• REQUIRED ACTION
Give back, word for word, the lines in the listing below from the one holding "Proof. induction s" down to the one holding "destruct (trim_lines_suffix t)", both ends included.

• INPUT MATERIAL
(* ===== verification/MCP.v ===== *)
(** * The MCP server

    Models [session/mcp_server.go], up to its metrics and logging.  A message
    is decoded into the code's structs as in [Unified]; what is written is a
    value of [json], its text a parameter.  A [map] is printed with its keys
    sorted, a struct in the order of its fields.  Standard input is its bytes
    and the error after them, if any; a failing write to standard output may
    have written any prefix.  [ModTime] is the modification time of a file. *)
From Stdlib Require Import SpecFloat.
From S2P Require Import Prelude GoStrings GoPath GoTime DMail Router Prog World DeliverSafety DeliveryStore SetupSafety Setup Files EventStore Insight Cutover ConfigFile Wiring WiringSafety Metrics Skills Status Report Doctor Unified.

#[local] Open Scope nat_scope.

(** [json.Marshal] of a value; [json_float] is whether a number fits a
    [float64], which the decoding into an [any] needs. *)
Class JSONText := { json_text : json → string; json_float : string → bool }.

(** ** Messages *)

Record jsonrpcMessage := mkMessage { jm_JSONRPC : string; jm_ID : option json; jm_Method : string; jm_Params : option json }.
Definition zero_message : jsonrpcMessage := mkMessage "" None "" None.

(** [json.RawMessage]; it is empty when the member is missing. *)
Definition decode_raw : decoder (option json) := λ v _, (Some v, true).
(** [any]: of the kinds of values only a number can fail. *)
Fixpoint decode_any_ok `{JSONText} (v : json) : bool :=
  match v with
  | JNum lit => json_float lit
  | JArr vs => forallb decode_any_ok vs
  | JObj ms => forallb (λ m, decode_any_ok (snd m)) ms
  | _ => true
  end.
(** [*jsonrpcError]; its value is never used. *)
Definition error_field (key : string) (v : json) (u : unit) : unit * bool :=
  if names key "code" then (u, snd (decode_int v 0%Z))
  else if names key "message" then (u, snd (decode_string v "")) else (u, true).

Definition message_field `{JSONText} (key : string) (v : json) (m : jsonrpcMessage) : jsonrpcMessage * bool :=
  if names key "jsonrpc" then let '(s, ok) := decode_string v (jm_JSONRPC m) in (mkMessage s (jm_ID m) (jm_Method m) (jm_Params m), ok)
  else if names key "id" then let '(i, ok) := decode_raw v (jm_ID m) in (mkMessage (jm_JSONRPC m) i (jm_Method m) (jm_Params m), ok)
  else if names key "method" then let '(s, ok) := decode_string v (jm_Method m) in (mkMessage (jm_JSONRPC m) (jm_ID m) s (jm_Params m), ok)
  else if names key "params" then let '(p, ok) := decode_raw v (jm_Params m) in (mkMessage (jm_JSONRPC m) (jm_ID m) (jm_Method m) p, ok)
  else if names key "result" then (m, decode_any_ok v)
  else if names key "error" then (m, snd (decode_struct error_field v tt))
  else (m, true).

==

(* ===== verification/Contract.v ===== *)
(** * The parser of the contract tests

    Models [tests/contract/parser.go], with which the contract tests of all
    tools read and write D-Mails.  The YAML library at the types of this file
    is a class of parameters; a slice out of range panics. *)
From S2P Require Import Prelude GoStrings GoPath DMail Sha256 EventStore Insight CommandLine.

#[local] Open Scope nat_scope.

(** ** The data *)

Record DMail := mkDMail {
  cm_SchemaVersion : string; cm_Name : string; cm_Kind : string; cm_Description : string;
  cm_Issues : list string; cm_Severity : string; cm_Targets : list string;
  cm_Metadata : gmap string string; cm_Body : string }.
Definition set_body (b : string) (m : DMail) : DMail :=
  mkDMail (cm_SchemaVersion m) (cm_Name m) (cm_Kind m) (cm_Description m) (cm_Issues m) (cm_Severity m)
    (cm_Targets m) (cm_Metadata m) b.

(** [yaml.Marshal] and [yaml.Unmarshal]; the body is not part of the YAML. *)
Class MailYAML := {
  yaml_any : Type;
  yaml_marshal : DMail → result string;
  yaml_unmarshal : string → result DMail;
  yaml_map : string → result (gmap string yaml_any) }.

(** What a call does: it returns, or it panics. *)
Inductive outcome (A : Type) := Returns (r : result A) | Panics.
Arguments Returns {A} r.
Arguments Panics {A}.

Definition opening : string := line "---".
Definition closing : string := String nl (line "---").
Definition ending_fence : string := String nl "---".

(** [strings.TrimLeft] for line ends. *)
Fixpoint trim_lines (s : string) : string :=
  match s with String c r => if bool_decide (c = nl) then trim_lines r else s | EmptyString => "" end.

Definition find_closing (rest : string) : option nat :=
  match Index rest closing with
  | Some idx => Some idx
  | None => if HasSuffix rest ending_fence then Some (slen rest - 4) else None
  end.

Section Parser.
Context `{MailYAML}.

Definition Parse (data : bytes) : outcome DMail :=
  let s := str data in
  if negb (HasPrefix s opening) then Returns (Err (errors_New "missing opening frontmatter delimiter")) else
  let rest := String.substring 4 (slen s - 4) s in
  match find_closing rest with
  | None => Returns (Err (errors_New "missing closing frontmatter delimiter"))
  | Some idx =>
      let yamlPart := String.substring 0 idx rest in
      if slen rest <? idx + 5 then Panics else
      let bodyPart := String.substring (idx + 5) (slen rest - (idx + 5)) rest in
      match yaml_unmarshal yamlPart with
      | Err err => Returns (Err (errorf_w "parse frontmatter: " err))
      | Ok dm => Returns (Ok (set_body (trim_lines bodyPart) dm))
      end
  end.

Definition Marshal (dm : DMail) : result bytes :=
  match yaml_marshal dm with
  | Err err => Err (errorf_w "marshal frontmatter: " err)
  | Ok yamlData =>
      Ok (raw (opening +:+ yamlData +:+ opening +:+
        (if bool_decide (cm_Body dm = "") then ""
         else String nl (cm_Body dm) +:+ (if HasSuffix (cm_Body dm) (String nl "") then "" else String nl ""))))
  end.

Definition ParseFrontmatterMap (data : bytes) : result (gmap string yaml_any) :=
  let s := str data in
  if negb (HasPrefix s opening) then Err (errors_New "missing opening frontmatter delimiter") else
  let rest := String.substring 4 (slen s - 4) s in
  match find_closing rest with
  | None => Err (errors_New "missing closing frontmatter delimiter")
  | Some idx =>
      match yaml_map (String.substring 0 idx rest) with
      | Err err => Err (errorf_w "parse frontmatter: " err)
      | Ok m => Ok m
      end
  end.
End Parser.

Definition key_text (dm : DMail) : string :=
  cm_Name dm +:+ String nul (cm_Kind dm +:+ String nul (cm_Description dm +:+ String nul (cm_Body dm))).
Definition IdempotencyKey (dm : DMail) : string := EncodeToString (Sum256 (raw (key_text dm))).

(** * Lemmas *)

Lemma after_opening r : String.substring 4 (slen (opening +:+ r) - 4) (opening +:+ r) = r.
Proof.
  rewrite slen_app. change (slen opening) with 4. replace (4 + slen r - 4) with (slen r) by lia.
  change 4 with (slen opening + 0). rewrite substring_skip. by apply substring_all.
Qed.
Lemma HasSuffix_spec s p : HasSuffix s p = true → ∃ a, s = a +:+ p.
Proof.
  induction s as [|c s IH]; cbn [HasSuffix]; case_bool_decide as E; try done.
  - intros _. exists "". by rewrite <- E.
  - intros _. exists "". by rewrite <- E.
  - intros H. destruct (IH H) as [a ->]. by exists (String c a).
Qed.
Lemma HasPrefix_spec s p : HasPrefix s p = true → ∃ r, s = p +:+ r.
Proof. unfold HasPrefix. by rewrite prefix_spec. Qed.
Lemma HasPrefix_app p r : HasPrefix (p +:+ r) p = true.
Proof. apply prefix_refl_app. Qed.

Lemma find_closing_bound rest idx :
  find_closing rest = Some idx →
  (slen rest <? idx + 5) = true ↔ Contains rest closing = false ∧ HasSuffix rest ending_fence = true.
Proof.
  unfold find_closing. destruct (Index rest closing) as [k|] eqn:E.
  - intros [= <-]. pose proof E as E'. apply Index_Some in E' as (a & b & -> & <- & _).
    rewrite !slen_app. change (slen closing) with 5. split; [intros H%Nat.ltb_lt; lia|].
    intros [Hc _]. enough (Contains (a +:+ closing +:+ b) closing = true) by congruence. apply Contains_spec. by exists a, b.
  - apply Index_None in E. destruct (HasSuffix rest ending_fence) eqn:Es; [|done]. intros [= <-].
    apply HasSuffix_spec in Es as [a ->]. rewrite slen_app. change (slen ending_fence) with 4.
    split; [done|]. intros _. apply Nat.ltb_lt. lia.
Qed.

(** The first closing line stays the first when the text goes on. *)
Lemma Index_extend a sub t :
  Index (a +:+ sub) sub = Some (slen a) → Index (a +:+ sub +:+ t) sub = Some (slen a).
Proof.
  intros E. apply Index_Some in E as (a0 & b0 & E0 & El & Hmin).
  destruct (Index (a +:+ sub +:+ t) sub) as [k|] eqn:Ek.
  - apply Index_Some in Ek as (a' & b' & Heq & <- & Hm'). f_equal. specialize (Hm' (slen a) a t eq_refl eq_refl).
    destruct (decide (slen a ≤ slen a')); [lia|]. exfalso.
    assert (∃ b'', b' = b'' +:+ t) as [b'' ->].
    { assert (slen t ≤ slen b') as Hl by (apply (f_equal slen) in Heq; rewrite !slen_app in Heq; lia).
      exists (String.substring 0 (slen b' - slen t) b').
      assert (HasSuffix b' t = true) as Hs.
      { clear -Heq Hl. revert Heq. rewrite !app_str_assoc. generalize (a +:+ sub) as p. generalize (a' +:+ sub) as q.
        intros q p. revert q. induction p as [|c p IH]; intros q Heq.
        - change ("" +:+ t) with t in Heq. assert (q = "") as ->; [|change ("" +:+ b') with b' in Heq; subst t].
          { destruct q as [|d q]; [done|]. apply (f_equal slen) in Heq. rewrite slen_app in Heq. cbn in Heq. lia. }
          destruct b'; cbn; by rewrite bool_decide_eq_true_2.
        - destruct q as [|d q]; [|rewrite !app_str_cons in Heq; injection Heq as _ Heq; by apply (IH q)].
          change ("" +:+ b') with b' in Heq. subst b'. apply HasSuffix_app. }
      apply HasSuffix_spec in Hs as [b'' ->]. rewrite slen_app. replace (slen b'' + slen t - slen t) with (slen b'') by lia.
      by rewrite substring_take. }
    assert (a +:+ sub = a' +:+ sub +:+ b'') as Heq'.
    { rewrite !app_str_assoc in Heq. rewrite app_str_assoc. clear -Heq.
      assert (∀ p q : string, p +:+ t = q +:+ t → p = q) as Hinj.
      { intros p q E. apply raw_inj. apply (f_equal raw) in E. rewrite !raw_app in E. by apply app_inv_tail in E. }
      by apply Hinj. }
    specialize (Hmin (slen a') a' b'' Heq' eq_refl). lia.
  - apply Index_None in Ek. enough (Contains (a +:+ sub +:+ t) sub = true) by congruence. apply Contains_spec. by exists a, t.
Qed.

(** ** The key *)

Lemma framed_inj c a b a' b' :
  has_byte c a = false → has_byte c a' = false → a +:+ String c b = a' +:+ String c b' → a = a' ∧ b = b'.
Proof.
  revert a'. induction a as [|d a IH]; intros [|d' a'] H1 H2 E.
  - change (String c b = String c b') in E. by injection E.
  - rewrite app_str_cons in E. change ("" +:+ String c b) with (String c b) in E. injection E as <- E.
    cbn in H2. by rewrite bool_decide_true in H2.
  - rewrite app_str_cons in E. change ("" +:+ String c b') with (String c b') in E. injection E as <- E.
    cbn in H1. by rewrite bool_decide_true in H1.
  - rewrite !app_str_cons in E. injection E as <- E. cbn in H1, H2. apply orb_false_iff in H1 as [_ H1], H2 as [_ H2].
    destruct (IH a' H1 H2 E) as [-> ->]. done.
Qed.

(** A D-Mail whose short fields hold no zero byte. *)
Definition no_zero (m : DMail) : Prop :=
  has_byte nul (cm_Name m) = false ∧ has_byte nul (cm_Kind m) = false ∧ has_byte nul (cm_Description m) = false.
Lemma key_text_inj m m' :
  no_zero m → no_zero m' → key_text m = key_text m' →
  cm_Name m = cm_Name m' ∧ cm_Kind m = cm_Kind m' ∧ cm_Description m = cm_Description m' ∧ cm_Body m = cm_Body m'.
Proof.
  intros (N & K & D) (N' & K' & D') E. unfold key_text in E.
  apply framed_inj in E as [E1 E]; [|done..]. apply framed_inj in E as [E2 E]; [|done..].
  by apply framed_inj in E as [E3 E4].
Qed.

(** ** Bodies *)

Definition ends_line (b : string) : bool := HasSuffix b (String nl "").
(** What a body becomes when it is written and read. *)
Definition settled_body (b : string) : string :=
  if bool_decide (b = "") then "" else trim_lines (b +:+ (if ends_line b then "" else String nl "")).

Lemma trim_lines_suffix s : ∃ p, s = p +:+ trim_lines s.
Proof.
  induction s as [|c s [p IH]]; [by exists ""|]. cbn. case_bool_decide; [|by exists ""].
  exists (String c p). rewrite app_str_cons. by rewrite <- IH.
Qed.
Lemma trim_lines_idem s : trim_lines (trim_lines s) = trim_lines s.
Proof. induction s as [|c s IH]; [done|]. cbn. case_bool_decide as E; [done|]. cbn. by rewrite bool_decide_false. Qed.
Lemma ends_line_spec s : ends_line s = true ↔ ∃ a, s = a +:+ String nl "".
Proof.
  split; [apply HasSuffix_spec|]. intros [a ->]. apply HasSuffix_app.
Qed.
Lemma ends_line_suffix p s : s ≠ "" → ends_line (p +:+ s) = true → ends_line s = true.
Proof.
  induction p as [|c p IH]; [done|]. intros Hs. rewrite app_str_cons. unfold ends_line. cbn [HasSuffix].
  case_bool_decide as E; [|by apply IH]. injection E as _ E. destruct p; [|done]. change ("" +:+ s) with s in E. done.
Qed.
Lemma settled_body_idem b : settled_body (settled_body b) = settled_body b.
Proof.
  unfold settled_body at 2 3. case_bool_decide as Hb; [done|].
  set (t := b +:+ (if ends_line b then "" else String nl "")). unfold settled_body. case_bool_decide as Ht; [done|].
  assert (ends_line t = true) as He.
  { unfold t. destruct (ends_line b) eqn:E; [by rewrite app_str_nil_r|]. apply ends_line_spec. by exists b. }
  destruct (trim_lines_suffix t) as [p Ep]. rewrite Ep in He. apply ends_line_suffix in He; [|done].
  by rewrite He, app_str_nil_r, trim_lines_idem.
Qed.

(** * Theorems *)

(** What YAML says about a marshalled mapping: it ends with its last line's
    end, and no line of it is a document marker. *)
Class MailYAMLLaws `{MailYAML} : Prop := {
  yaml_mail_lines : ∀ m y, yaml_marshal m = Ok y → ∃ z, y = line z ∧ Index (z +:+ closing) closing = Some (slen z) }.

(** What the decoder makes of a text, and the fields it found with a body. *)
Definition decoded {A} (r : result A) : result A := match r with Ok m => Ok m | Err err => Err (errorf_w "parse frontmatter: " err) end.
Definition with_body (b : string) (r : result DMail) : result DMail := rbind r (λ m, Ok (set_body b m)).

• YOUR RESPONSE
Proof. induction s as [|c s IH]; [done|]. cbn. case_bool_decide as E; [done|]. cbn. by rewrite bool_decide_false. Qed.
Lemma ends_line_spec s : ends_line s = true ↔ ∃ a, s = a +:+ String nl "".
Proof.
  split; [apply HasSuffix_spec|]. intros [a ->]. apply HasSuffix_app.
Qed.
Lemma ends_line_suffix p s : s ≠ "" → ends_line (p +:+ s) = true → ends_line s = true.
Proof.
  induction p as [|c p IH]; [done|]. intros Hs. rewrite app_str_cons. unfold ends_line. cbn [HasSuffix].
  case_bool_decide as E; [|by apply IH]. injection E as _ E. destruct p; [|done]. change ("" +:+ s) with s in E. done.
Qed.
Lemma settled_body_idem b : settled_body (settled_body b) = settled_body b.
Proof.
  unfold settled_body at 2 3. case_bool_decide as Hb; [done|].
  set (t := b +:+ (if ends_line b then "" else String nl "")). unfold settled_body. case_bool_decide as Ht; [done|].
  assert (ends_line t = true) as He.
  { unfold t. destruct (ends_line b) eqn:E; [by rewrite app_str_nil_r|]. apply ends_line_spec. by exists b. }
  destruct (trim_lines_suffix t) as [p Ep]. rewrite Ep in He. apply ends_line_suffix in He; [|done].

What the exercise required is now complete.